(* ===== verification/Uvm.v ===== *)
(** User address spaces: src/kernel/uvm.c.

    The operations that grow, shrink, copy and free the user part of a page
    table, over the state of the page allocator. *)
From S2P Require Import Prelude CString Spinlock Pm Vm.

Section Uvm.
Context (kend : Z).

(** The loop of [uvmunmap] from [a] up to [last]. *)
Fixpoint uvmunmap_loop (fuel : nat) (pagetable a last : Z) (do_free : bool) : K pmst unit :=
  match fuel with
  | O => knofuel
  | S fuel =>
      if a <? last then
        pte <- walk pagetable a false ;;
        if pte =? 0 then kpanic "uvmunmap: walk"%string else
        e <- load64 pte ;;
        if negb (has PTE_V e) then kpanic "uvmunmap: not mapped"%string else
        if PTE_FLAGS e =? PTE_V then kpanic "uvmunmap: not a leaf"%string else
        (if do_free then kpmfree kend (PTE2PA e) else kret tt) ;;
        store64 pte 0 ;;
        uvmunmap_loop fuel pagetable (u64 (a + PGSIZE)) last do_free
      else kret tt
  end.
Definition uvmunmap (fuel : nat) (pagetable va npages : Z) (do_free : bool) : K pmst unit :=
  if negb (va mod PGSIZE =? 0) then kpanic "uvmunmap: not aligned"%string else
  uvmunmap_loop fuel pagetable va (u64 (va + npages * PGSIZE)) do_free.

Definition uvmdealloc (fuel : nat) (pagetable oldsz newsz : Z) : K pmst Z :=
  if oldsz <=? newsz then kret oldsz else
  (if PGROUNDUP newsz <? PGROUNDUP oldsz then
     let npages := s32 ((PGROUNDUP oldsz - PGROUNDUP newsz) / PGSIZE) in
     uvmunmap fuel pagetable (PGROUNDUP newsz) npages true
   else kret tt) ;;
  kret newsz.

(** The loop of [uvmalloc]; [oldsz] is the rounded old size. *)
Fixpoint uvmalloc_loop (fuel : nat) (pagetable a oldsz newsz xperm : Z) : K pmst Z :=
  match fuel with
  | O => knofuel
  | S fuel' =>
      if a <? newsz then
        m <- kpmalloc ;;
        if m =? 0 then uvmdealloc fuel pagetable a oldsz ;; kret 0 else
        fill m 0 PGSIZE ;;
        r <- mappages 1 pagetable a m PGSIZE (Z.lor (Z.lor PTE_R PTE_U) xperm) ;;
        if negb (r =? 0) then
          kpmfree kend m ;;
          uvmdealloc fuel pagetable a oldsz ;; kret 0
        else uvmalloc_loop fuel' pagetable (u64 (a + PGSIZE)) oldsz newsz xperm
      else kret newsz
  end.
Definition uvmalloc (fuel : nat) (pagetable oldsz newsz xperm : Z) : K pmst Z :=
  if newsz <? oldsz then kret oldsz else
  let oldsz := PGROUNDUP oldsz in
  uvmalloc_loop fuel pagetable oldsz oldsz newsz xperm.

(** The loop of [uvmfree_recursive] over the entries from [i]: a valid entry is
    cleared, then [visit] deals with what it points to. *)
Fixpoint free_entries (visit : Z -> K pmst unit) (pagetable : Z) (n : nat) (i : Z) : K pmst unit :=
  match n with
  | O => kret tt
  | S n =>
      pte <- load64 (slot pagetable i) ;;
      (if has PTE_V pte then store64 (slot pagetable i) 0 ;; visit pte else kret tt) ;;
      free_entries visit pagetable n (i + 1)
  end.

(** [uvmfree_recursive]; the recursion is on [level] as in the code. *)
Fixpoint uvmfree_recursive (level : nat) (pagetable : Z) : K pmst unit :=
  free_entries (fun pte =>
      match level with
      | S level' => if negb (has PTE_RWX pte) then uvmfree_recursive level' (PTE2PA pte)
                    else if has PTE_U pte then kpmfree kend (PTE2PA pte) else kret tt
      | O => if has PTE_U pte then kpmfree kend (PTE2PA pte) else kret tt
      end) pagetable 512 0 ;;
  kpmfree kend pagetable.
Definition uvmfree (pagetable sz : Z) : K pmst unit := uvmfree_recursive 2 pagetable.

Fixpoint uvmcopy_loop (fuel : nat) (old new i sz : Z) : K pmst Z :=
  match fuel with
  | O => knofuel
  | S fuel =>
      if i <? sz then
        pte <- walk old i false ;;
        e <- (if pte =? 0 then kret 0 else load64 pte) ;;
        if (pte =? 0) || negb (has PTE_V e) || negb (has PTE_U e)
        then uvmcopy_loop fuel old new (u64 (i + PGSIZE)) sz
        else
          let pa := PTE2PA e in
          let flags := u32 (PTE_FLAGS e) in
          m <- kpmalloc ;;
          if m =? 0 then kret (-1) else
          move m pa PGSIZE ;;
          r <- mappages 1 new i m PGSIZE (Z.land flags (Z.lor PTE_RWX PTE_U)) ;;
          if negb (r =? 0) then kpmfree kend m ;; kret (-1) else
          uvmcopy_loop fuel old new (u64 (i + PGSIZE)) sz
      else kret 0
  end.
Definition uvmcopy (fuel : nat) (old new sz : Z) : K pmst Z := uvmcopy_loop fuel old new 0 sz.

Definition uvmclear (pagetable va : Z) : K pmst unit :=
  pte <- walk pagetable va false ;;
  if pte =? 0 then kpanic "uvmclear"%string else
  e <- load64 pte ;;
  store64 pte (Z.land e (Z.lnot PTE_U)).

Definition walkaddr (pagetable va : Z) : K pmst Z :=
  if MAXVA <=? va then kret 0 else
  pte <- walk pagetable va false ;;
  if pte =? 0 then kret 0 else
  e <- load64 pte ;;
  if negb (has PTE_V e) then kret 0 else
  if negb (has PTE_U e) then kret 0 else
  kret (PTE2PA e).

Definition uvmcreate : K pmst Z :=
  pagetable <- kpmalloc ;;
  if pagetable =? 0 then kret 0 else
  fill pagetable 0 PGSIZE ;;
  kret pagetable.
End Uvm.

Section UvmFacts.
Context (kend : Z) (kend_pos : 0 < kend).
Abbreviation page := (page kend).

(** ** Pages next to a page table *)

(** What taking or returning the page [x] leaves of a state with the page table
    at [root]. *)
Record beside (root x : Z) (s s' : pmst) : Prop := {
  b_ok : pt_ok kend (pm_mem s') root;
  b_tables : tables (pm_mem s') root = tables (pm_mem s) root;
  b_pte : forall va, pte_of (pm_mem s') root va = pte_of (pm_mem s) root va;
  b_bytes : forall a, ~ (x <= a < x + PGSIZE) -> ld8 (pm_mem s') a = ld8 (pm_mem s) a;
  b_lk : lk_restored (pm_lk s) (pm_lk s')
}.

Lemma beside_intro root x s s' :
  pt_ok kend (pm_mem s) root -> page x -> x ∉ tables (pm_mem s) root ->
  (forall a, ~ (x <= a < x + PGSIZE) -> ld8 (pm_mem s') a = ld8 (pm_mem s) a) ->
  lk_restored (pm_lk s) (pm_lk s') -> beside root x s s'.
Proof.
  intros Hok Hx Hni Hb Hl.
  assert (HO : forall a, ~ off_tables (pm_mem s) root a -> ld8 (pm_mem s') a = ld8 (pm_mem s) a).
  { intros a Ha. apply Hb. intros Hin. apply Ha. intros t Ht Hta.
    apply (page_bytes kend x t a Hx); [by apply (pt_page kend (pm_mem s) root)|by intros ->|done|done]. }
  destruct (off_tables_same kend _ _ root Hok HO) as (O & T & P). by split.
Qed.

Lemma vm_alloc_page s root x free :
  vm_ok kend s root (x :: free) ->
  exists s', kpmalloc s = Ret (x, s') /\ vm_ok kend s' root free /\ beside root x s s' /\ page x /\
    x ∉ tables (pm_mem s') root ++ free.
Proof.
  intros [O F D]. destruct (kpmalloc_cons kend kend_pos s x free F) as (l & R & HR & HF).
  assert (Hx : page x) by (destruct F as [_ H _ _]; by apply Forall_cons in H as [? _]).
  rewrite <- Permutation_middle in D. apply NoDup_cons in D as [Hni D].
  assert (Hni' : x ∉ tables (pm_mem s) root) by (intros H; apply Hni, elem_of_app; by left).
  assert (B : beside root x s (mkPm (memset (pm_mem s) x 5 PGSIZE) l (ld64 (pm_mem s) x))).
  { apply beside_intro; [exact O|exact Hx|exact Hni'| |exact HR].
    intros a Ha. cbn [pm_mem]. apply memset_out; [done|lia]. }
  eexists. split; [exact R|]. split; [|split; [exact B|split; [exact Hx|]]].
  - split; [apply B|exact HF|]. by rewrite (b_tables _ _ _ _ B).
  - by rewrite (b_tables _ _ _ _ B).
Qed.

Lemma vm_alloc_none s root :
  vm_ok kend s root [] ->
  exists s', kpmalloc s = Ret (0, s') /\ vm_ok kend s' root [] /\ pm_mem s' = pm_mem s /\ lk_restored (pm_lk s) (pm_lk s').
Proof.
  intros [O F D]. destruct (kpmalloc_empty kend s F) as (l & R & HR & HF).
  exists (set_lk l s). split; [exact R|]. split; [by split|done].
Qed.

What is needed: Considering the records above, count the lines where the string "mappages" occurs and return that number alone.

Expected answer: 2